The Self-Service API can be accessed from the global navigation menu by clicking on Self-Service API module.
- createVulnerability - this method allows user to create a vulnerability on a project that user has Edit access to. Any new assets will be automatically added to the project. Any new issue descriptions will be automatically added to the library.
- updateVulnerabilityById - this method allows user to update a vulnerability on a project that user has Edit access to. You can update status of vulnerabilities using this method. Any new issue descriptions will be automatically added to the library.
- createVulnerabilityLibraryIssue - this method allows user to create a new vulnerability in the library, which can be used by users when creating a new vulnerability on a project.
- getprojectRequests - this method allows user to get project requests that the user has access to, with optional filter to narrow results.
- createProjectRequest - this method allows user to create a new project request. This method can be used to integrate into your existing workflows and systems, to enable seamless project requests via 3rd party systems and scripts.

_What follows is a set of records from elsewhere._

(** POST [/api/user/{user_id}/purchase-upgrade]; [upgrade_id] is the field
    of that name in the request body, when it has one. *)
Definition purchase_upgrade (user_id : Z) (upgrade_id : option Z)
  : Handler S Response :=
  if missing_id upgrade_id then
    hret (json_response [("error", JString "upgrade_id is required")] 400)
  else
    let upgrade_id := default 0 upgrade_id in
    (progress <- query (get_user_progress user_id) ;;
     upgrade <- query (fetch_upgrade upgrade_id) ;;
     match upgrade with
     | None =>
         hret (json_response [("error", JString "Upgrade not found")] 404)
     | Some upgrade =>
         current_level <- query (get_user_upgrade_level user_id upgrade_id) ;;
         cost <- engine (calculate_upgrade_cost (base_cost upgrade)
                           current_level (cost_multiplier upgrade)) ;;
         match progress with
         | None => fail TypeError
         | Some progress =>
             if num_lt (balance progress) (PyInt cost) then
               hret (json_response
                       [("error", JString "Insufficient balance")] 400)
             else
               _ <- await (fun s =>
                             let r := db_purchase_upgrade user_id upgrade_id s
                             in (fst r, Done (snd r))) ;;
               _ <- await (update_balance user_id (PyInt (- cost)) false) ;;
               user_upgrades <- query (get_user_upgrades user_id) ;;
               totals <- engine (initial <- setting INITIAL_INCOME_PER_HOUR ;;
                                 calculate_total_income (PyInt initial)
                                   user_upgrades)%eng ;;
               let new_income := fst totals in
               let new_guests := snd totals in
               _ <- await (update_income_stats user_id new_income
                             new_guests) ;;
               new_progress <- query (get_user_progress user_id) ;;
               match new_progress with
               | None => fail TypeError
               | Some new_progress =>
                   hret (json_response
                           [("success", JBool true);
                            ("purchased",
                             JObject
                               [("upgrade_id", JNumber (PyInt upgrade_id));
                                ("name", JString (name upgrade));
                                ("new_level",
                                 JNumber (PyInt (current_level + 1)));
                                ("cost", JNumber (PyInt cost))]);
                            ("new_balance", JNumber (balance new_progress));
                            ("new_income_per_hour",
                             JNumber (income_per_hour new_progress));
                            ("new_guests_per_hour",
                             JNumber (guests_per_hour new_progress))] 200)
               end
         end
     end)%handler.

(** POST [/api/user/{user_id}/minigame-result]; [game_type] and [score] are
    the fields of those names in the request body, when it has them. *)
Definition save_minigame_result (user_id : Z) (game_type : option string)
    (score : option Z) : Handler S Response :=
  let score := default 0 score in
  if missing_text game_type then
    hret (json_response [("error", JString "game_type is required")] 400)
  else
    let game_type := default EmptyString game_type in
    (reward <- engine (calculate_minigame_reward score game_type) ;;
     _ <- await (save_minigame_attempt user_id game_type score reward) ;;
     _ <- await (update_balance user_id reward true) ;;
     progress <- query (get_user_progress user_id) ;;
     match progress with
     | None => fail TypeError
     | Some progress =>
         hret (json_response
                 [("score", JNumber (PyInt score));
                  ("reward", JNumber reward);
                  ("new_balance", JNumber (balance progress))] 200)
     end)%handler.

End Handlers.

(** A database for examples: one answer to every query, and every write
    accepted without a trace. *)
Definition example_db (progress : option Progress) (upgrade : option Upgrade)
    (level : Z) : Db unit :=
  {| get_user_progress := fun _ _ => Done progress;
     fetch_upgrade := fun _ _ => Done upgrade;
     get_user_upgrade_level := fun _ _ _ => Done level;
     get_user_upgrades := fun _ _ => Done [];
     update_balance := fun _ _ _ s => (s, Done true);
     update_last_income_collected := fun _ s => (s, Done tt);
     db_purchase_upgrade := fun _ _ s => (s, true);
     update_income_stats := fun _ _ _ s => (s, Done tt);
     save_minigame_attempt := fun _ _ _ _ s => (s, Done tt) |}.

(** A player with 100.0 on the balance, last seen one hour after the
    epoch of the clock, and the first upgrade of the initial data. *)
Definition example_progress : Progress :=
  {| balance := PyFloat (literal 100 0);
     income_per_hour := PyFloat (literal 10 0);
     guests_per_hour := PyInt 2;
     total_earned := PyFloat (literal 100 0);
     last_income_collected := 3600000000 |}.

Definition example_upgrade : Upgrade :=
  {| name := "grill";
     base_cost := PyFloat (literal 50 0);
     cost_multiplier := PyFloat (literal 115 2) |}.

End WebApp.

(** * Properties *)

Import B64 Py GameEngine Database PyOrder TimeFormat Growth.
Local Open Scope py_scope.

(** ** Rounding to nearest *)

Lemma RNE_cases (x : Q) :
  (RNE x = Qfloor x /\ (x - inject_Z (Qfloor x) <= 1 # 2)%Q) \/
  (RNE x = Qfloor x + 1 /\ (1 # 2 <= x - inject_Z (Qfloor x))%Q).
Proof.
  unfold RNE.
  destruct (Qcompare_spec (x - inject_Z (Qfloor x)) (1 # 2)) as [H|H|H].
  - destruct (Z.even (Qfloor x)); [left | right]; split; auto; rewrite H; lra.
  - left; split; auto; lra.
  - right; split; auto; lra.
Qed.

Lemma Qfloor_bounds (x : Q) :
  (inject_Z (Qfloor x) <= x /\ x < inject_Z (Qfloor x + 1))%Q.
Proof. split; [apply Qfloor_le | apply Qlt_floor]. Qed.

Lemma RNE_mono (x y : Q) : (x <= y)%Q -> RNE x <= RNE y.
Proof.
  intros Hxy.
  pose proof (Qfloor_resp_le _ _ Hxy) as Hf.
  destruct (Z.eq_dec (Qfloor x) (Qfloor y)) as [E|NE].
  - unfold RNE. rewrite <- E.
    destruct (Qcompare_spec (x - inject_Z (Qfloor x)) (1 # 2)) as [H|H|H];
    destruct (Qcompare_spec (y - inject_Z (Qfloor x)) (1 # 2)) as [H'|H'|H'];
      try lia; try (exfalso; lra); destruct (Z.even (Qfloor x)); try lia;
      exfalso; lra.
  - destruct (RNE_cases x) as [[-> _]|[-> _]], (RNE_cases y) as [[-> _]|[-> _]];
      lia.
Qed.

Lemma RNE_Z (n : Z) : RNE (inject_Z n) = n.
Proof.
  unfold RNE. rewrite Qfloor_Z.
  destruct (Qcompare_spec (inject_Z n - inject_Z n) (1 # 2)) as [H|H|H];
    try lia; exfalso; lra.
Qed.

Lemma RNE_comp (x y : Q) : (x == y)%Q -> RNE x = RNE y.
Proof.
  intros E. unfold RNE. rewrite (Qfloor_comp _ _ E).
  assert (E' : (x - inject_Z (Qfloor y) == y - inject_Z (Qfloor y))%Q)
    by (rewrite E; reflexivity).
  rewrite (Qcompare_comp _ _ E' (1 # 2) (1 # 2) (Qeq_refl _)). reflexivity.
Qed.

Lemma inject_pow2_pos (e : Z) : 0 <= e -> (0 < inject_Z (2 ^ e))%Q.
Proof.
  intros He. change 0%Q with (inject_Z 0). rewrite <- Zlt_Qlt.
  apply Z.pow_pos_nonneg; lia.
Qed.

Lemma Qdiv_pow2_le (x y : Q) (e : Z) :
  0 <= e -> (x <= y)%Q -> (x / inject_Z (2 ^ e) <= y / inject_Z (2 ^ e))%Q.
Proof.
  intros He Hxy. unfold Qdiv. apply Qmult_le_compat_r; auto.
  apply Qlt_le_weak, Qinv_lt_0_compat, inject_pow2_pos; auto.
Qed.

Lemma Qdiv_pow2_Z (m e : Z) :
  0 <= e -> (inject_Z (m * 2 ^ e) / inject_Z (2 ^ e) == inject_Z m)%Q.
Proof.
  intros He. rewrite inject_Z_mult. field.
  pose proof (inject_pow2_pos e He). lra.
Qed.

Lemma ulp_exp_nonneg (x : Q) : 0 <= ulp_exp x.
Proof. unfold ulp_exp. lia. Qed.

Lemma ulp_exp_mono (x y : Q) : (x <= y)%Q -> ulp_exp x <= ulp_exp y.
Proof.
  intros H. unfold ulp_exp.
  pose proof (Z.log2_le_mono _ _ (Qfloor_resp_le _ _ H)). lia.
Qed.

(** Below the next binade. *)
Lemma below_binade (x : Q) :
  (x < inject_Z (2 ^ 53 * 2 ^ ulp_exp x))%Q.
Proof.
  destruct (Qfloor_bounds x) as [_ Hlt].
  eapply Qlt_le_trans; [exact Hlt|]. rewrite <- Zle_Qle.
  unfold ulp_exp. set (a := Qfloor x).
  rewrite <- Z.pow_add_r by lia.
  destruct (Z.le_gt_cases a 0) as [Ha|Ha].
  - assert (1 <= 2 ^ (53 + Z.max 0 (Z.log2 a - 52))); [|lia].
    apply (Z.pow_le_mono_r 2 0); lia.
  - destruct (Z.log2_spec a Ha) as [_ Hup].
    assert (2 ^ Z.succ (Z.log2 a) <= 2 ^ (53 + Z.max 0 (Z.log2 a - 52))); [|lia].
    apply Z.pow_le_mono_r; lia.
Qed.
(** X20.  On a file system that accepts the operations, a CSV export in
    which a record has a key the first record lacks raises the [ValueError]
    of the CSV writer at that record, whatever follows it; the file has been
    created by then and keeps the header and the lines of the records before
    it. *)
Theorem save_data_csv_refused_record :
  forall (lower : str -> str) (json_chunks : list dict -> list str)
         (writerow : list str -> str) (fs : FileSystem) (timestamp : str)
         (first : dict) (good : list dict) (bad : dict) (rest : list dict)
         (output_format output_dir : str),
    eqb (lower output_format) (py "json") = false ->
    Props.accepts fs output_dir
      (Props.export_path output_dir timestamp ".csv") ->
    Forall (fun r => incl (keys r) (keys first)) good ->
    encodable (Props.csv_text writerow (keys first) (first :: good)) = true ->
    ~ incl (keys bad) (keys first) ->
    save_data lower json_chunks writerow fs timestamp
              (first :: good ++ bad :: rest) output_format output_dir
    = (Failed FieldsError,
       Props.made fs output_dir
       ++ [WriteFile (Props.export_path output_dir timestamp ".csv")
             (Props.csv_text writerow (keys first) (first :: good))]).
Proof.
  intros lower json_chunks writerow fs timestamp first good bad rest
         output_format output_dir Hf Ha HF HE Hbad.
  unfold Props.csv_text in HE. rewrite encodable_app in HE.
  apply andb_prop in HE. destruct HE as [Hh Hr].
  rewrite (save_data_csv_unfolded _ _ _ _ _ _ _ _ _ Hf Ha Hh).
  change (first :: good ++ bad :: rest) with ((first :: good) ++ bad :: rest).
  rewrite writerows_refused; [reflexivity| |exact Hr|exact Hbad].
  constructor; [apply incl_refl|exact HF].
Qed.

Lemma save_data_csv_refused_record_witness :
  save_data Samples.ascii_lower Samples.no_chunks Samples.plain_row
            Samples.full_disk
            (py "20240101_000000")
            [Samples.row_one; Samples.row_odd; Samples.row_two]
            (py "csv") (py "out/")
  = (Failed FieldsError,
     [WriteFile (py "out/ai_tools_20240101_000000.csv")
        (py "name,url" ++ [CR; LF] ++ py "One,/one" ++ [CR; LF])]).
Proof.
  apply (save_data_csv_refused_record Samples.ascii_lower Samples.no_chunks
           Samples.plain_row Samples.full_disk (py "20240101_000000")
           Samples.row_one [] Samples.row_odd [Samples.row_two] (py "csv")
           (py "out/")).
  - reflexivity.
  - split; [left; reflexivity|reflexivity].
  - constructor.
  - vm_compute. reflexivity.
  - intro H. specialize (H "rank"%string). cbn in H.
    destruct H as [H|[H|[]]]; [right; left; reflexivity|discriminate H..].
Defined.

Lemma parse_tool_list_columns (clock : nat -> str) (soup : PageElement) :
  Forall (fun r => keys r = Props.columns) (parse_tool_list clock soup).
Proof.
  apply Forall_forall. intros r Hr.
  destruct (parse_tool_list_parsed clock soup r Hr) as (card & ts & _ & Hp).
  destruct (parse_card_shape card ts r Hp) as (K & _).
  exact K.
Qed.

(** X21.  The records [parse_tool_list] extracts from a page always export
    to CSV without the writer refusing one: when the page gives a record,
    the lines are encodable in UTF-8 and the file system accepts the
    operations, [save_data] returns the path, and the file holds the header
    of the eight columns followed by one line of eight cells per record. *)
Theorem save_data_csv_of_parsed_records :
  forall (lower : str -> str) (json_chunks : list dict -> list str)
         (writerow : list str -> str) (fs : FileSystem) (timestamp : str)
         (clock : nat -> str) (soup : PageElement)
         (output_format output_dir : str),
    eqb (lower output_format) (py "json") = false ->
    Props.accepts fs output_dir
      (Props.export_path output_dir timestamp ".csv") ->
    parse_tool_list clock soup <> [] ->
    encodable (Props.csv_text writerow Props.columns
                 (parse_tool_list clock soup)) = true ->
    save_data lower json_chunks writerow fs timestamp
              (parse_tool_list clock soup) output_format output_dir
    = (Saved (Props.export_path output_dir timestamp ".csv"),
       Props.made fs output_dir
       ++ [WriteFile (Props.export_path output_dir timestamp ".csv")
             (Props.csv_text writerow Props.columns
                (parse_tool_list clock soup))])
    /\ Forall (fun r => List.length (row_cells Props.columns r) = 8%nat)
              (parse_tool_list clock soup).
Proof.
  intros lower json_chunks writerow fs timestamp clock soup
         output_format output_dir Hf Ha Hne HE.
  pose proof (parse_tool_list_columns clock soup) as HC.
  split.
  - destruct (parse_tool_list clock soup) as [|first rest]; [congruence|].
    inversion HC as [|? ? K1 KR]; subst.
    unfold Props.csv_text in HE |- *. rewrite encodable_app in HE.
    apply andb_prop in HE. destruct HE as [Hh Hr].
    rewrite <- K1 in Hh, Hr |- *.
    rewrite (save_data_csv_unfolded _ _ _ _ _ _ _ _ _ Hf Ha Hh).
    rewrite writerows_uniform; [reflexivity| |exact Hr].
    constructor; [apply incl_refl|].
    eapply Forall_impl; [|exact KR].
    intros r K. cbv beta in K. rewrite K, K1. apply incl_refl.
  - apply Forall_forall. intros r _. reflexivity.
Qed.
Lemma X5_all_hides_submodules_witness :
  "state" ∈ public_names (globals sample_final)
  /\ forall names, star_names sample_final = Some names -> "state" ∉ names.
Proof.
  apply (X5_all_hides_submodules sample_finder sample_initial sample_final
           "src.agent.state" "state").
  - rewrite !elem_of_cons. auto.
  - reflexivity.
  - vm_compute. reflexivity.
Defined.
(** No two entries share storage. *)
Definition separated (d : gmap key tensor) : Prop :=
  ∀ k1 k2 t1 t2,
    d !! k1 = Some t1 → d !! k2 = Some t2 → data_ptr t1 = data_ptr t2 → k1 = k2.

(** No entry points into the storage of [h0]. *)
Definition disjoint_from (h0 : heap) (d : gmap key tensor) : Prop :=
  ∀ k t, d !! k = Some t → data_ptr t ∉ dom h0.

(** The store [h] still holds the buffers of [h0] unchanged, and the
    table [d] has contents [m] in it. *)
Definition table (h0 h : heap) (d : gmap key tensor) (m : gmap key buffer) : Prop :=
  h0 ⊆ h ∧ rep h d m.

(** Moreover [d] owns its storage. *)
Definition own_table (h0 h : heap) (d : gmap key tensor) (m : gmap key buffer)
  : Prop :=
  table h0 h d m ∧ separated d ∧ disjoint_from h0 d.

(** ** The ways the constructor obtains a raw table

    [Derived]: a flat sequence of steps, from which [next] is derived
    ([_process_data_from_env]); [Prebuilt]: a dataset of transitions that
    ships [next_observations] ([_get_dataset_direct]). *)
Inductive mode : Type := Derived | Prebuilt.

Inductive loads (w : World) (name : string) (env_kwargs : list (string * Z))
    (h0 : heap) (d : gmap key tensor) (h : heap)
  : bool → bool → mode → option GymEnv → Prop :=
| loads_download (from_env : bool) (url : string) :
    env_kwargs = [] →
    dict_get name D4RL_DATASETS = Some url →
    from_h5 w url h0 = Ok (d, h) →
    loads w name env_kwargs h0 d h true from_env Derived None
| loads_from_env :
    has_d4rl w = true →
    env_kwargs = [] →
    env_get_dataset w name h0 = Ok (d, h) →
    loads w name env_kwargs h0 d h false true Derived (Some (gym_make w name))
| loads_direct :
    has_d4rl w = true →
    qlearning_dataset w name env_kwargs h0 = Ok (d, h) →
    loads w name env_kwargs h0 d h false false Prebuilt (Some (gym_make w name)).

Definition raw_ok (md : mode) (N : nat) (m : gmap key buffer) : bool :=
  match md with
  | Derived => flat_table N m && bool_decide (2 ≤ N)
  | Prebuilt => transition_table N m && bool_decide (1 ≤ N)
  end.

Definition env_of (env : option GymEnv) : GymEnv :=
  default {| observation_spec := []; action_spec := id; reward_spec := id |} env.

(** The contents of the finished table. *)
Definition final_contents (md : mode) (use_truncated_as_done : bool)
    (env : option GymEnv) (m : gmap key buffer) : gmap key buffer :=
  fill_contents
    match md with
    | Derived => process_contents use_truncated_as_done env m
    | Prebuilt => direct_contents use_truncated_as_done (env_of env) m
    end.

(** The rows of a raw column that the construction keeps, and the number
    of rows of the finished table. *)
Definition kept (md : mode) (b : buffer) : buffer :=
  match md with
  | Derived => init_rows b
  | Prebuilt => b
  end.

Definition rows_out (md : mode) (N : nat) : nat :=
  match md with
  | Derived => N - 1
  | Prebuilt => N
  end.

(** The columns of a raw table, converted to their dtypes: the values of
    the current step before the shift. *)
Definition pre_observation (env : option GymEnv) (m : gmap key buffer) : buffer :=
  to_dtype (obs_dtype <$> env) (col ["observations"] m).

Definition pre_action (env : option GymEnv) (m : gmap key buffer) : buffer :=
  to_dtype (action_spec <$> env) (col ["actions"] m).

Definition pre_reward (env : option GymEnv) (m : gmap key buffer) : buffer :=
  to_dtype (reward_spec <$> env) (col ["rewards"] m).

Definition pre_terminated (m : gmap key buffer) : buffer :=
  map (map to_bool) (col ["terminals"] m).

Definition pre_truncated (m : gmap key buffer) : option buffer :=
  map (map to_bool) <$> raw_truncated m.

Definition pre_done (use_truncated_as_done : bool) (m : gmap key buffer) : buffer :=
  map (map to_bool)
      (raw_done use_truncated_as_done (col ["terminals"] m) (raw_truncated m)).

(** The next observation of every kept row, before terminal steps are
    zeroed: the observation of the following row, or the column that the
    dataset ships. *)
Definition pre_next_observation (md : mode) (env : option GymEnv)
    (m : gmap key buffer) : buffer :=
  match md with
  | Derived => drop 1 (pre_observation env m)
  | Prebuilt => to_dtype (obs_dtype <$> env) (col ["next_observations"] m)
  end.

(** The rows of the field [k] of a table. *)
Definition column (h : heap) (d : gmap key tensor) (k : key) : option buffer :=
  d !! k ≫= read h.

(** ** A small archive, for examples *)

Definition ex_heap : heap :=
  list_to_map [
    (0, [[1;2]; [3;4]; [5;6]; [7;8]; [9;10]]%Z);
    (1, [[0]; [1]; [0]; [1]; [0]]%Z);
    (2, [[10]; [20]; [30]; [40]; [50]]%Z);
    (3, [[0]; [0]; [1]; [0]; [0]]%Z);
    (4, [[0]; [0]; [0]; [0]; [0]]%Z);
    (5, [[7]; [7]; [7]; [7]; [7]]%Z);
    (6, [[42]; [43]]%Z)
  ].

Definition ex_raw : gmap key tensor :=
  list_to_map [
    (["observations"], Tensor 0 0 5);
    (["actions"], Tensor 1 0 5);
    (["rewards"], Tensor 2 0 5);
    (["terminals"], Tensor 3 0 5);
    (["timeouts"], Tensor 4 0 5);
    (["infos"; "goal"], Tensor 5 0 5);
    (["metadata"; "algorithm"], Tensor 6 0 2)
  ].

Definition ex_world : World := {|
  has_d4rl := true;
  gym_make := λ _, {| observation_spec := [(["observation"], id)];
                      action_spec := id; reward_spec := id |};
  env_get_dataset := λ _ _, Ok (ex_raw, ex_heap);
  qlearning_dataset := λ _ _ _, Ok (ex_raw, ex_heap);
  from_h5 := λ _ _, Ok (ex_raw, ex_heap)
|}.

Definition contents (r : result (Replay * heap)) : list (key * option buffer) :=
  match r with
  | Ok (rb, h) =>
      match storage rb with
      | Flat d => map_to_list (read h <$> d)
      | Split _ => []
      end
  | Raise _ => []
  end.

(** The table of transitions before the shift. *)
Definition unshifted (md : mode) (utd : bool) (env : option GymEnv)
    (m : gmap key buffer) : gmap key buffer :=
  match md with
  | Derived =>
      attach_next_contents (derive_next_contents (normalize_contents utd env m))
  | Prebuilt =>
      attach_next_contents (direct_normalize_contents utd (env_of env) m)
  end.

(** The rows of a field of the constructed table, when it is flat. *)
Definition result_column (r : result (Replay * heap)) (k : key) : option buffer :=
  match r with
  | Ok (rb, h) =>
      match storage rb with
      | Flat d => column h d k
      | Split _ => None
      end
  | Raise _ => None
  end.

(** The episodes of a field of the constructed table, when it is split. *)
Definition result_episodes (r : result (Replay * heap)) (k : key)
  : option (list buffer) :=
  match r with
  | Ok (rb, h) =>
      match storage rb with
      | Flat _ => None
      | Split d => d !! k
      end
  | Raise _ => None
  end.

(** Flags hold 0 or 1. *)
Definition is_flag (x : Z) : Prop := x = 0%Z ∨ x = 1%Z.

(** [done] from [terminated] and [truncated], row by row. *)
Definition or_rows (use_truncated_as_done : bool) (terminated : option row)
    (truncated : option (option row)) : option row :=
  match (if use_truncated_as_done then truncated else None) with
  | Some u => tm ← terminated; tr ← u; Some (zip_with Z.lor tm tr)
  | None => terminated
  end.

(** The contents of the example archive, a dataset of transitions over
    the same steps, and an archive with a single step. *)
Definition ex_contents : gmap key buffer := omap (read ex_heap) ex_raw.

Definition ex_heap_q : heap := <[7 := [[3;4]; [5;6]; [7;8]; [9;10]; [11;12]]%Z]> ex_heap.

Definition ex_raw_q : gmap key tensor :=
  list_to_map [
    (["observations"], Tensor 0 0 5);
    (["actions"], Tensor 1 0 5);
    (["rewards"], Tensor 2 0 5);
    (["terminals"], Tensor 3 0 5);
    (["next_observations"], Tensor 7 0 5)
  ].

Definition ex_contents_q : gmap key buffer := omap (read ex_heap_q) ex_raw_q.

Definition ex_world_q : World := {|
  has_d4rl := true;
  gym_make := λ _, {| observation_spec := [(["observation"], id)];
                      action_spec := id; reward_spec := id |};
  env_get_dataset := λ _ _, Ok (ex_raw, ex_heap);
  qlearning_dataset := λ _ _ _, Ok (ex_raw_q, ex_heap_q);
  from_h5 := λ _ _, Ok (ex_raw, ex_heap)
|}.

Definition ex_heap1 : heap :=
  list_to_map [ (0, [[1;2]]%Z); (1, [[0]]%Z); (2, [[10]]%Z); (3, [[0]]%Z) ].

Definition ex_raw1 : gmap key tensor :=
  list_to_map [
    (["observations"], Tensor 0 0 1);
    (["actions"], Tensor 1 0 1);
    (["rewards"], Tensor 2 0 1);
    (["terminals"], Tensor 3 0 1)
  ].

Definition ex_world1 : World := {|
  has_d4rl := true;
  gym_make := λ _, {| observation_spec := [(["observation"], id)];
                      action_spec := id; reward_spec := id |};
  env_get_dataset := λ _ _, Ok (ex_raw1, ex_heap1);
  qlearning_dataset := λ _ _ _, Ok (ex_raw1, ex_heap1);
  from_h5 := λ _ _, Ok (ex_raw1, ex_heap1)
|}.

(** A table of steps, for the shift alone. *)
Definition ex_steps : gmap key tensor :=
  list_to_map [
    (["observation"], Tensor 0 0 5);
    (["reward"], Tensor 2 0 5);
    (["done"], Tensor 3 0 5);
    (["terminated"], Tensor 3 0 5)
  ].

Definition ex_steps_contents : gmap key buffer := omap (read ex_heap) ex_steps.

(** A table of steps in the sense of the shift: [reward] is a tensor, the
    flags are tensors when they are there, and these columns have [N]
    rows. *)
Definition step_table (N : nat) (m : gmap key buffer) : bool :=
  has_leaf ["reward"] m
  && forallb (λ name, leaf_or_absent name m) ["done"; "terminated"; "truncated"]
  && forallb (λ name, match m !! [name] with
                      | Some b => bool_decide (length b = N)
                      | None => true
                      end)
             ["reward"; "done"; "terminated"; "truncated"].

(** Two columns agree on their first [n] rows. *)
Definition agree (n : nat) (a b : buffer) : Prop :=
  ∀ t, t < n → a !! t = b !! t.

(** [top] is [next] shifted one row down, with a zero first row. *)
Definition shifted_down (top next : buffer) : Prop :=
  length top = length next
  ∧ top !! 0 = zeros_like <$> next !! 0
  ∧ ∀ t, 1 ≤ t < length next → top !! t = next !! (t - 1).

(** The value of the field [k] at row [t]. *)
Definition cell (h : heap) (d : gmap key tensor) (k : key) (t : nat) : option row :=
  column h d k ≫= (.!! t).

Definition result_cell (r : result (Replay * heap)) (k : key) (t : nat)
  : option row :=
  result_column r k ≫= (.!! t).

(** Wherever [next.done] is true, [next.observation] is the zero value of
    the shape of what the source supplied there. *)
Definition terminal_rows_zeroed (supplied : buffer) (h : heap)
    (ds : gmap key tensor) : Prop :=
  ∀ t flag, cell h ds ["next"; "done"] t = Some flag → row_true flag = true →
    ∃ x, supplied !! t = Some x
         ∧ cell h ds ["next"; "observation"] t = Some (zeros_like x).

(** The first [n] rows of the field [k] are those of [b]. *)
Definition holds_rows (n : nat) (h : heap) (ds : gmap key tensor) (k : key)
    (b : buffer) : Prop :=
  ∀ t, t < n → ∃ r, b !! t = Some r ∧ cell h ds k t = Some r.

(** The top-level field [name] is [next.name] moved one row down, with a
    zero first row. *)
Definition shifted_field (n : nat) (h : heap) (ds : gmap key tensor)
    (name : string) : Prop :=
  cell h ds [name] 0 = zeros_like <$> cell h ds ["next"; name] 0
  ∧ ∀ t, 1 ≤ t < n → cell h ds [name] t = cell h ds ["next"; name] (t - 1).

(** At the rows where [next.done] is false, [next.observation] is what
    the source supplied: derived from the flat sequence it is the raw
    observation of the following row, which is [observation[t+1]] of the
    finished table unless [t] is its last row; pre-built it is row [t] of
    [next_observations], in the dtype of the observation spec. *)
Definition next_observation_kept (md : mode) (env : option GymEnv)
    (m : gmap key buffer) (N : nat) (h : heap) (ds : gmap key tensor) : Prop :=
  ∀ t flag, cell h ds ["next"; "done"] t = Some flag → row_true flag = false →
    ∃ x, cell h ds ["next"; "observation"] t = Some x
         ∧ match md with
           | Derived =>
               pre_observation env m !! S t = Some x
               ∧ (S t < N - 1 → cell h ds ["observation"] (S t) = Some x)
           | Prebuilt =>
               to_dtype (obs_dtype <$> env) (col ["next_observations"] m) !! t
               = Some x
           end.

- getProjectRequestById - this method allows user to get a project request by its Id, if user has access to it.
- updateProjectRequestById - this method allows user to update a project request by its Id, if user has access to it.
- approveProjectRequestById - this method allows user to approve a project request by its Id. Approved project requests are automatically created as new projects in the system, and users invited accordingly (including email notifications).
- rejectProjectRequestById - this method allows user to reject a project request by its Id. Email notification is sent to the requestor notifying them project has been rejected and reason(s) why.
We have added support to enable project email notifications to project team or to admins on various events. This helps to keep people informed on progress and status changes for vulnerabilities on their projects.
Notifications can be enabled or disabled via project creation form, or via project update form.
The following events can be enabled on a per-project basis:
- Email Project Team on:
- New Critical Vulnerability
- New High Vulnerability
- New Medium Vulnerability
- New Low Vulnerability
- New Informational Vulnerability
- Email Admins on:
- Vulnerability Ready for Retesting
- Vulnerability Re-Opened
- Vulnerability Closed
We have added ability to download the project scope (assets assigned to a project) in CSV format. This helps testers extract scoping information from AFE more effectively so they can load it in various tools.
You can download the project assets CSV file via the Scope section on your project.
We have added support for uploaded files to vulnerabilities (as evidence) to be included in the project JSON export file. This includes all files, not just images.
This helps to export your evidence into various tools in a consolidated way that can be automated. All files are encoded in Base64, including raw Base64 value and Base64 Data URL.
We have included the following updates to UI/UX in this release:
- Updates to Analytics Groups filter when selecting 2 or more groups, a checkbox will now show up with ‘Only Search Projects With Selected Groups Linked To The Project’. If you click the checkbox and run the search, it will filter results based on projects where all of the selected groups are linked. Otherwise, you can continue to use the default search for groups which operates on an Inclusive or basis.